(* ===== verification/FuseSim.v ===== *)
(** * The fused code simulates the code it replaces

    One step of the fused code is one, two or three steps of the original.  Where one of them
    has failed, so has the other, with the same error, in the same state of the machine, at an
    instruction whose entry of the source map the slot keeps; only the two messages for an empty operand stack are told apart. *)
From stdpp Require Import base numbers list strings gmap.
From stdpp Require Import options.
From S2P Require Import Prelude Instr Exec Fuse FuseMap.
Local Open Scope nat_scope.

Section sim.
Context `{Machine W} (fr : FrameInfo).

(** Two configurations that end an instruction the same way, one at [ip] and one at [k]. *)
Inductive follows (ip k : nat) : Config (W:=W) → Config (W:=W) → Prop :=
| FNext st : follows ip k (At (S ip) st) (At (S k) st)
| FFailed a e h w : follows ip k (Failed ip a e h w) (Failed k a e h w)
| FReturned v h w : follows ip k (Returned v h w) (Returned v h w)
| FReturnedFromMethod v h w :
    follows ip k (ReturnedFromMethod v h w) (ReturnedFromMethod v h w)
| FYeeted v h w : follows ip k (Yeeted v h w) (Yeeted v h w)
| FAway : follows ip k Away Away.

Hint Constructors follows : core.

Lemma answer_follows ip k a below r : follows ip k (answer ip a below r) (answer k a below r).
Proof. destruct r as [[[[v|e] h] w]|]; cbn; auto. Qed.

Lemma exec_send_follows ip k sel n st :
  follows ip k (exec_send fr ip sel n st) (exec_send fr k sel n st).
Proof.
  unfold exec_send, fail. repeat case_match; auto using answer_follows.
Qed.

Lemma stored_follows ip k r : follows ip k (stored (W:=W) ip r) (stored k r).
Proof. destruct r as [st|[e st]]; cbn; unfold fail; auto. Qed.

Lemma computed_follows ip k r st : follows ip k (computed (W:=W) ip r st) (computed k r st).
Proof. destruct r; cbn; unfold fail; auto. Qed.

Hint Resolve exec_send_follows stored_follows computed_follows answer_follows : core.

Lemma int_op_follows ip k kind st : follows ip k (int_op fr ip kind st) (int_op fr k kind st).
Proof. unfold int_op. destruct (take_two_ints st) as [[[a b] st']|]; auto. Qed.

Lemma double_op_follows ip k kind st :
  follows ip k (double_op fr ip kind st) (double_op fr k kind st).
Proof. unfold double_op. destruct (take_two_doubles st) as [[[a b] st']|]; auto. Qed.

Lemma exec_other_follows ip k i st :
  follows ip k (exec_other fr ip i st) (exec_other fr k i st).
Proof.
  unfold exec_other, fail. destruct (effect i) as [[n leaves]|]; [|auto].
  destruct (take_args n (stack st)) as [[args below]|]; [|auto].
  pose proof (answer_follows ip k (operate_advanced i args fr (envs st) (world st)) below (operate i args fr (envs st) (world st))) as Ha.
  inversion Ha; subst; auto.
Qed.

Hint Resolve int_op_follows double_op_follows exec_other_follows : core.

(** An instruction that does not jump does not look at its index. *)
Lemma execute_follows ip k i st :
  jump_offset i = None → follows ip k (execute fr ip i st) (execute fr k i st).
Proof.
  intros Hj. destruct i; try discriminate Hj; cbn [execute]; auto;
    unfold pop, peek, fail, int_bin_ll, int_bin_lc, double_bin_ll, double_bin_lc;
    repeat first [case_match; subst; auto | solve [auto]].
Qed.

(** A jump goes to the next instruction, to its target, or fails. *)
Inductive branches (ip : nat) (off : Z) (k : nat) (off' : Z) : Config (W:=W) → Config (W:=W) → Prop :=
| BNext st : branches ip off k off' (At (S ip) st) (At (S k) st)
| BJump st : branches ip off k off' (At (jump_to ip off) st) (At (jump_to k off') st)
| BFailed a e h w : branches ip off k off' (Failed ip a e h w) (Failed k a e h w).

Lemma execute_branches ip off k off' i st :
  jump_offset i = Some off →
  branches ip off k off' (execute fr ip i st) (execute fr k (set_jump_offset off' i) st).
Proof.
  intros Hj. destruct i; simplify_eq/=; unfold pop, fail;
    repeat first [constructor | case_match].
Qed.
(* ===== verification/Lower.v ===== *)
(** * Lowering of expressions and control flow (src/src/compiler/lowering.rs, devirt.rs)

    The code the compiler emits for the expressions of a block, with the control flow it lays
    out as jumps: [&&] and [||], [if:] and [if:else:] on literal blocks, [whileDo:] on literal
    blocks, the [^] of a spliced block, which becomes a jump to the end of the splice, and the body
    of a method spliced at its call, with the receiver and the arguments in locals of the caller.
    The nodes carry symbols; [Names] has the names of the source.

    A node carries what the compiler's analyses have decided about it: the instruction of a
    binary operator, whether a conditional is guarded, whether a loop condition is checked.  A
    block literal that stays a block is the constant its own compilation gave.  A buffer is its
    list of instructions; the source entries are in [Fuse.CodeBlock]. *)
From stdpp Require Import base numbers list strings gmap.
From stdpp Require Import options.
From S2P Require Import Prelude Instr Exec Fuse.
Local Open Scope Z_scope.

(** How a binary operator is emitted: an operator on two [Int]s or [Double]s, or a send. *)
Inductive BinaryOp := OpInt (kind : IntBinKind) | OpDouble (kind : IntBinKind) | OpSend (sel : Symbol).

(** What an assignment or a declaration stores to. *)
Inductive Target :=
| ToLocal (name : Symbol)
| ToNewLocal (name : Symbol)
| ToField (name : string)
| ToGlobal (name : NamespacedName).

Inductive Node :=
| NConst (c : Constant)
| NLocal (name : Symbol)
| NField (name : string)
| NGlobal (name : NamespacedName)
| NAssign (target : Target) (rvalue : Node)
| NAnd (left right : Node)
| NOr (left right : Node)
| NBinary (op : BinaryOp) (left right : Node)
| NUnary (sel : Symbol) (right : Node)
| NCall (subject : Node) (sel : Symbol) (args : list Node)
| NList (values : list Node)
| NMethodReturn (value : Node)
(** [cold]: the guard's other side, the blocks as constants *)
| NIf (cold : option (Constant * option Constant)) (subject : Node) (then_blk : list Stmt)
    (else_blk : option (list Stmt))
| NWhile (strict : bool) (cond_blk body_blk : list Stmt)
(** the field of another object; a method body spliced at a call, its arguments in cells *)
| NFieldOf (subject : Node) (name : string)
| NInline (binds : list (Symbol * Node)) (body : list Stmt)
(** A statement is an expression or, for [^], a block return. *)
with Stmt :=
| SExpr (n : Node)
| SCaret (value : Node).

(** ** Emission *)

Definition int_devirt_op (k : IntBinKind) : Instruction :=
  match k with
  | Add => IntAdd | Sub => IntSub | Mul => IntMul | Div => IntDiv | Mod => IntMod
  | Lt => IntLt | Le => IntLe | Gt => IntGt | Ge => IntGe | Eq => IntEq | Ne => IntNe
  end.

Definition double_devirt_op (k : IntBinKind) : Instruction :=
  match k with
  | Add => DoubleAdd | Sub => DoubleSub | Mul => DoubleMul | Div => DoubleDiv | Mod => DoubleMod
  | Lt => DoubleLt | Le => DoubleLe | Gt => DoubleGt | Ge => DoubleGe | Eq => DoubleEq
  | Ne => DoubleNe
  end.

Definition binary_instr (op : BinaryOp) : Instruction :=
  match op with
  | OpInt k => int_devirt_op k
  | OpDouble k => double_devirt_op k
  | OpSend sel => Send sel 1
  end.

Definition store_instr (t : Target) : Instruction :=
  match t with
  | ToLocal s => StoreLocal s
  | ToNewLocal s => DefineLocal s
  | ToField f => StoreField f
  | ToGlobal g => StoreGlobal g false
  end.

Definition len (code : list Instruction) : Z := Z.of_nat (length code).

Section bodies.
Context (compile_node : Node → list Instruction).

(** The statements of a spliced body: the code so far and the positions of its carets, each a
    [Jump(0)] to be patched. *)
Fixpoint splice_stmts (stmts : list Stmt) (out : list Instruction) (carets : list nat)
    : list Instruction * list nat :=
  match stmts with
  | [] => (out, carets)
  | stmt :: rest =>
      let '(out, carets) :=
        match stmt with
        | SExpr n => (out ++ compile_node n, carets)
        | SCaret v =>
            let out := out ++ compile_node v in
            (vec_push out (Jump 0), vec_push carets (length out))
        end in
      splice_stmts rest (match rest with [] => out | _ => vec_push out Pop end) carets
  end.

Definition patch_carets (carets : list nat) (out : list Instruction) : list Instruction :=
  let end_ := len out in
  foldl (λ out pos, alter (set_jump_offset (end_ - Z.of_nat pos)) pos out) out carets.

Definition inline_block_body (stmts : list Stmt) : list Instruction :=
  let '(out, carets) := splice_stmts stmts [] [] in
  let out := match stmts with [] => vec_push out (Push CNil) | _ => out end in
  patch_carets carets out.

(** The statements of a block that keeps its frame: a [^] returns from the block. *)
Fixpoint block_stmts (stmts : list Stmt) : list Instruction :=
  match stmts with
  | [] => []
  | stmt :: rest =>
      match stmt with
      | SExpr n => compile_node n
      | SCaret v => compile_node v ++ [BlockReturn]
      end ++ match rest with [] => [] | _ => Pop :: block_stmts rest end
  end.

Definition block_body (stmts : list Stmt) : list Instruction :=
  match stmts with [] => [Push CNil] | _ => block_stmts stmts end ++ [Return].

(** [if:]/[if:else:], the receiver on the stack. *)
Definition inline_conditional_body (then_blk : list Stmt) (else_blk : option (list Stmt))
    : list Instruction :=
  let then_bc := inline_block_body then_blk in
  let t := len then_bc in
  match else_blk with
  | Some else_blk =>
      let else_bc := inline_block_body else_blk in
      ElseJump (t + 2) :: then_bc ++ Jump (len else_bc + 1) :: else_bc
  | None => ElseJump (t + 2) :: then_bc ++ [Jump 2; Push CNil]
  end.

Definition cold_conditional (cold_then : Constant) (cold_else : option Constant) : list Instruction :=
  match cold_else with
  | Some e => [Push cold_then; Push e; Send "if:else:" 2]
  | None => [Push cold_then; Send "if:" 1]
  end.

Definition inlined_conditional (cold : option (Constant * option Constant)) (subject : Node)
    (then_blk : list Stmt) (else_blk : option (list Stmt)) : list Instruction :=
  let hot_bc := inline_conditional_body then_blk else_blk in
  compile_node subject ++
  match cold with
  | None => hot_bc
  | Some (cold_then, cold_else) =>
      let cold_bc := cold_conditional cold_then cold_else in
      BranchIfNotBool (len hot_bc + 2) :: hot_bc ++ Jump (len cold_bc + 1) :: cold_bc
  end.

Definition inlined_while (strict : bool) (cond_blk body_blk : list Stmt) : list Instruction :=
  let cond_bc := inline_block_body cond_blk ++ (if strict then [RequireBool] else []) in
  let body_bc := inline_block_body body_blk in
  let c := len cond_bc in
  let b := len body_bc in
  cond_bc ++ [ElseJump (b + 3)] ++ body_bc ++ [Pop; Jump (- (c + b + 2)); Push CNil].

(** An inlined method: each argument is evaluated into its cell, then the body is spliced. *)
Definition inline_body_with_args (binds : list (Symbol * Node)) (body : list Stmt)
    : list Instruction :=
  concat (map (λ b, compile_node b.2 ++ [DefineLocal b.1]) binds) ++ inline_block_body body.

End bodies.

Fixpoint compile_node (n : Node) : list Instruction :=
  match n with
  | NConst c => [Push c]
  | NLocal s => [LoadLocal s]
  | NField f => [LoadField f]
  | NGlobal g => [LoadGlobal g]
  | NAssign t e => compile_node e ++ [Dup; store_instr t]
  | NAnd l r =>
      let right_bc := compile_node r in
      compile_node l ++ [Dup; ElseJump (2 + len right_bc); Pop] ++ right_bc
  | NOr l r =>
      let right_bc := compile_node r in
      compile_node l ++ [Dup; IfJump (2 + len right_bc); Pop] ++ right_bc
  | NBinary op l r => compile_node l ++ compile_node r ++ [binary_instr op]
  | NUnary sel e => compile_node e ++ [Send sel 0]
  | NCall subj sel args =>
      compile_node subj ++ concat (map compile_node args) ++ [Send sel (length args)]
  | NList vs => concat (map compile_node vs) ++ [NewList (length vs)]
  | NMethodReturn v => compile_node v ++ [MethodReturn]
  | NIf cold subj t e => inlined_conditional compile_node cold subj t e
  | NWhile strict c b => inlined_while compile_node strict c b
  | NFieldOf subj f => compile_node subj ++ [LoadFieldOf f]
  | NInline binds body => inline_body_with_args compile_node binds body
  end.

(** The finished code of a block: its body through the peephole pass. *)
Definition compile_block (stmts : list Stmt) : list Instruction := block_body compile_node stmts.

(** * What the expressions mean

    An evaluator of the nodes of [Lower], independent of code, stacks and jumps: the order of
    evaluation, the laziness of [&&], [||] and the arms of a conditional, the strictness of a
    loop condition, and the reach of [^].  It is the specification the emitted code is proved
    against in [LowerProps].  A loop has fuel, [f] rounds; [More] is the answer of a loop that
    has used them up. *)
Local Open Scope nat_scope.

Section eval.
Context `{Machine W} (fr : FrameInfo).

(** The memory an expression is evaluated in: a machine without an operand stack. *)
Definition Mem : Type := Envs * W.
Definition vm_of (s : list Value) (m : Mem) : Vm (W:=W) := mkVm s m.1 m.2.
Definition mem_of (st : Vm (W:=W)) : Mem := (envs st, world st).

Inductive Out :=
| Val (v : Value) (m : Mem)
| Fails (e : QuoinError) (m : Mem)
| MethodResult (v : Value) (m : Mem)
| Gone
| More.

Definition obind (o : Out) (k : Value → Mem → Out) : Out :=
  match o with Val v m => k v m | o => o end.

Definition of_result (r : result QuoinError Value) (m : Mem) : Out :=
  match r with Ok v => Val v m | Err e => Fails e m end.

Definition of_answer (a : option (result QuoinError Value * Envs * W)) : Out :=
  match a with
  | Some (r, h, w) => of_result r (h, w)
  | None => Gone
  end.

Definition send (sel : Symbol) (receiver : Value) (args : list Value) (m : Mem) : Out :=
  of_answer (call sel receiver args fr m.1 m.2).

Definition perform (i : Instruction) (args : list Value) (m : Mem) : Out :=
  of_answer (operate i args fr m.1 m.2).

Definition constant (c : Constant) (m : Mem) : Value * Mem :=
  let '(v, st) := materialize_constant fr c (vm_of [] m) in (v, mem_of st).

Definition of_store (v : Value) (r : result (QuoinError * Vm (W:=W)) Vm) : Out :=
  match r with
  | Ok st => Val v (mem_of st)
  | Err (e, st) => Fails e (mem_of st)
  end.

(** An assignment is worth the value it stores. *)
Definition assign (t : Target) (v : Value) (m : Mem) : Out :=
  match t with
  | ToLocal s => of_store v (store_set_local fr s v (vm_of [] m))
  | ToNewLocal s => of_store v (store_define_local fr s v (vm_of [] m))
  | ToField f => of_store v (store_field_value fr f v (vm_of [] m))
  | ToGlobal g => obind (perform (StoreGlobal g false) [v] m) (λ _ m, Val v m)
  end.

Definition binary (op : BinaryOp) (a b : Value) (m : Mem) : Out :=
  match op, a, b with
  | OpInt k, VInt x, VInt y => of_result (int_bin_compute k x y) m
  | OpDouble k, VDouble x, VDouble y => Val (double_bin_compute k x y) m
  | OpInt k, a, b | OpDouble k, a, b => send (selector k) a [b] m
  | OpSend sel, a, b => send sel a [b] m
  end.

Definition is_bool (v : Value) : bool := match v with VBool _ => true | _ => false end.

(** A conditional on a value that is no Boolean, where the compiler does not know: the message. *)
Definition send_conditional (cold_then : Constant) (cold_else : option Constant) (v : Value) (m : Mem) : Out :=
  let '(t, m) := constant cold_then m in
  match cold_else with
  | None => send "if:" v [t] m
  | Some c => let '(e, m) := constant c m in send "if:else:" v [t; e] m
  end.

Section bodies.
Context (eval : Node → Mem → Out).

(** The value of a block is that of its last statement or of the first [^]; nil when empty. *)
Fixpoint eval_stmts (stmts : list Stmt) (m : Mem) : Out :=
  match stmts with
  | [] => Val VNil m
  | SCaret v :: _ => eval v m
  | [SExpr n] => eval n m
  | SExpr n :: rest => obind (eval n m) (λ _ m, eval_stmts rest m)
  end.

Fixpoint eval_args (args : list Node) (vs : list Value) (m : Mem) (k : list Value → Mem → Out) : Out :=
  match args with
  | [] => k vs m
  | a :: rest => obind (eval a m) (λ v m, eval_args rest (vs ++ [v]) m k)
  end.

Fixpoint eval_binds (binds : list (Symbol * Node)) (m : Mem) (k : Mem → Out) : Out :=
  match binds with
  | [] => k m
  | (s, e) :: rest =>
      obind (eval e m) (λ v m, obind (assign (ToNewLocal s) v m) (λ _ m, eval_binds rest m k))
  end.

Definition eval_if (cold : option (Constant * option Constant)) (then_blk : list Stmt)
    (else_blk : option (list Stmt)) (v : Value) (m : Mem) : Out :=
  let inline :=
    if is_truthy v then eval_stmts then_blk m
    else match else_blk with Some e => eval_stmts e m | None => Val VNil m end in
  match cold with
  | None => inline
  | Some (t, e) => if is_bool v then inline else send_conditional t e v m
  end.

Definition not_a_condition (v : Value) (m : Mem) : QuoinError :=
  MessageNotUnderstood (class_name v m.2) "whileDo: (a loop condition must be a Boolean)" [] [].

Definition eval_while (strict : bool) (cond_blk body_blk : list Stmt) : nat → Mem → Out :=
  fix loop rounds m :=
    match rounds with
    | O => More
    | S rounds' =>
        obind (eval_stmts cond_blk m) (λ v m,
          if strict && negb (is_bool v) then Fails (not_a_condition v m) m
          else if is_truthy v then
            obind (eval_stmts body_blk m) (λ _ m, loop rounds' m)
          else Val VNil m)
    end.

End bodies.

Fixpoint eval (f : nat) (n : Node) (m : Mem) : Out :=
  match n with
  | NConst c => let '(v, m) := constant c m in Val v m
  | NLocal s => Val (read_local fr s (vm_of [] m)) m
  | NField name => Val (load_field fr name (vm_of [] m)) m
  | NGlobal g => perform (LoadGlobal g) [] m
  | NAssign t e => obind (eval f e m) (assign t)
  | NAnd l r => obind (eval f l m) (λ v m, if is_truthy v then eval f r m else Val v m)
  | NOr l r => obind (eval f l m) (λ v m, if is_truthy v then Val v m else eval f r m)
  | NBinary op l r => obind (eval f l m) (λ a m, obind (eval f r m) (λ b m, binary op a b m))
  | NUnary sel e => obind (eval f e m) (λ v m, send sel v [] m)
  | NCall subj sel args =>
      obind (eval f subj m) (λ r m, eval_args (eval f) args [] m (λ vs m, send sel r vs m))
  | NList vs => eval_args (eval f) vs [] m (λ vs m, perform (NewList (length vs)) vs m)
  | NMethodReturn e => obind (eval f e m) (λ v m, MethodResult v m)
  | NIf cold subj t e => obind (eval f subj m) (λ v m, eval_if (eval f) cold t e v m)
  | NWhile strict c b => eval_while (eval f) strict c b f m
  | NFieldOf subj name => obind (eval f subj m) (λ v m, Val (field_of v name m.2) m)
  | NInline binds body => eval_binds (eval f) binds m (eval_stmts (eval f) body)
  end.

(** A block with its own frame. *)
Definition eval_block (f : nat) (stmts : list Stmt) (m : Mem) : Out := eval_stmts (eval f) stmts m.

End eval.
────────────────────
Aim of the exercise = Determine how many lines in the data include the word "OpSend". Answer with that number alone.

Exercise answer = 3